Skip to contents

Loads the election campaign booklet dataset (2000–2022) as a data.table. The dataset contains manifesto booklets from 49,678 individual candidates across presidential, National Assembly, and local elections.

Usage

load_campaign_booklet(path = NULL, cache = TRUE, refresh = FALSE)

Arguments

path

Character; path to a local CSV file. If NULL (default), the bundled dataset is used.

cache

Logical; if TRUE (default), the data is cached as an RDS file in the user's cache directory for faster subsequent loads.

refresh

Logical; if TRUE, any existing cache is ignored and the source CSV is re-read.
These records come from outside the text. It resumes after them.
(** * fedPrune: sparse-mask lifecycle and federated aggregation

    A shallow embedding of the mask-handling core of the repository:

    - [adapter/models.py]: [needs_mask], [PrunableNet.init_param_sizes],
      [_weights_by_layer], [layer_prune], [layer_grow], [reset_weights],
      [sparsity];
    - [dst_adapter.py]: [Client.train] (cost accounting and the
      readjustment branch) and the body of the server round loop
      (accumulation, reduction, reload, re-prune, mask enforcement).

    Modelling conventions.

    - A tensor is its flattened list of elements (every index expression of
      the source goes through [flatten]/[view(numel)] or is elementwise).
      Float elements are extended rationals [fval]: exact arithmetic on the
      finite values plus [PInf], [NInf] and [NaN] with the IEEE rules for
      special values; rounding, overflow and signed zeros are not
      represented.
    - A state dict is a [gmap string tensor]; the module tree is the list of
      named children together with the names of their parameters and
      buffers.
    - Python exceptions are [None] in the [option] monad.  Elementwise
      operations on tensors of different shapes (a fatal error in the
      source) are modelled by zipping.
    - A loop over the items of a dict is a fold over [map_to_list]; the
      loops of the program write, in each iteration, only entries named
      after the current key, so their result does not depend on the order
      of the items. *)

From Stdlib Require Import ZArith QArith Qcanon Qround Lia.
From stdpp Require Import base option list gmap strings numbers sorting.

Close Scope Qc_scope.
Close Scope Q_scope.
Local Open Scope string_scope.

(** ** Floating-point values *)

Module Float.

Inductive fval : Type :=
| Fin (q : Qc)
| PInf
| NInf
| NaN.

Global Instance fval_eq_dec : EqDecision fval.
Proof. solve_decision. Defined.

Definition zero : fval := Fin 0%Qc.
Definition one : fval := Fin 1%Qc.
Definition of_Z (z : Z) : fval := Fin (Qc_of_Z z).
Definition of_nat (n : nat) : fval := of_Z (Z.of_nat n).
Definition of_bool (b : bool) : fval := if b then one else zero.

Definition neg (a : fval) : fval :=
  match a with
  | Fin x => Fin (- x)%Qc
  | PInf => NInf
  | NInf => PInf
  | NaN => NaN
  end.

Definition add (a b : fval) : fval :=
  match a, b with
  | NaN, _ | _, NaN => NaN
  | PInf, NInf | NInf, PInf => NaN
  | PInf, _ | _, PInf => PInf
  | NInf, _ | _, NInf => NInf
  | Fin x, Fin y => Fin (x + y)%Qc
  end.
(** * IntroToCommunication2025, Tirgul #2: the two Fourier demonstrations

    A shallow embedding of the numeric core and of the widget callbacks of
    [dirac_fourier_gui.py] (module [DiracFourierGui]) and of
    [fourier_limit.py] (module [FourierLimit]).

    Number model.  A float64 sample is a real number: arithmetic is exact,
    rounding and overflow are not represented.  The only IEEE special values
    the sources test for, the NaN and the infinities produced by an array
    division by zero, are kept as constructors of [float64].  A real zero
    stands for both float64 zeros; the one primitive whose value depends on
    the sign of a zero, [np.arctan2], therefore returns a [phase], which
    lists both outcomes where the sign decides.
    A numpy array is a [list]; a complex sample is a pair of reals. *)

From Stdlib Require Import String Reals Lra Lia ZArith List Zfloor.
Import ListNotations.
Local Open Scope R_scope.

(** ** Arrays and numpy primitives shared by the two scripts *)

Module Numpy.

(** Result of an elementwise float division under
    [np.errstate(divide='ignore', invalid='ignore')]. *)
Inductive float64 : Type :=
| Fin (r : R)
| Inf (negative : bool)
| NaN.

Definition isnan (v : float64) : bool :=
  match v with NaN => true | _ => false end.

Definition Rltb (a b : R) : bool := if Rlt_dec a b then true else false.
Definition Rleb (a b : R) : bool := if Rle_dec a b then true else false.
Definition Reqb (a b : R) : bool := if Req_dec_T a b then true else false.

(** [a / b] on float64 samples: 0/0 is NaN, x/0 is a signed infinity. *)
Definition divide (a b : R) : float64 :=
  if Reqb b 0 then (if Reqb a 0 then NaN else Inf (Rltb a 0))
  else Fin (a / b).

(** [np.where(cond, x, y)] with scalar [x] and [y]. *)
Definition where_ {A B : Type} (cond : A -> bool) (x y : B) (a : list A) : list B :=
  map (fun v => if cond v then x else y) a.

(** [a[mask(a)] = v]: boolean-mask assignment of a scalar. *)
Definition mask_fill {A : Type} (mask : A -> bool) (v : A) (a : list A) : list A :=
  map (fun x => if mask x then v else x) a.

(** [np.ones_like(a)]. *)
Definition ones_like {A : Type} (a : list A) : list float64 :=
  map (fun _ => Fin 1) a.

(** [np.arange(0, num)] as float samples, and [np.arange(start, stop)] on
    integers (empty when [stop <= start]). *)
Definition arange0 (num : nat) : list R := map INR (seq 0 num).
Defaults to FALSE.

Value

A data.table::data.table with the following columns:

ColumnDescription
dateElection date
nameCandidate name
regionRegion (province/metropolitan city)
districtElectoral district
office_idOffice type identifier
officeOffice type (e.g., national_assembly)
partyParty name (Korean)
party_engParty name (English)
resultElection result
sexSex of the candidate
ageAge at the time of election
textFull text of the campaign booklet
filteredFiltered/preprocessed text indicator

See data_dictionary.md for the complete column reference, and the Data Descriptor (Tables 4–8) for detailed variable mappings.

Details

For full methodology and variable descriptions, see the Data Descriptor: Lim, T.H. (2025). Scientific Data, 12, 1030. doi:10.1038/s41597-025-05220-4

Examples

if (FALSE) { # \dontrun{
# Load with default caching
cb <- load_campaign_booklet()

# Load from a specific file
cb <- load_campaign_booklet(path = "path/to/my_data.csv")

# Force refresh the cache
cb <- load_campaign_booklet(refresh = TRUE)
} # }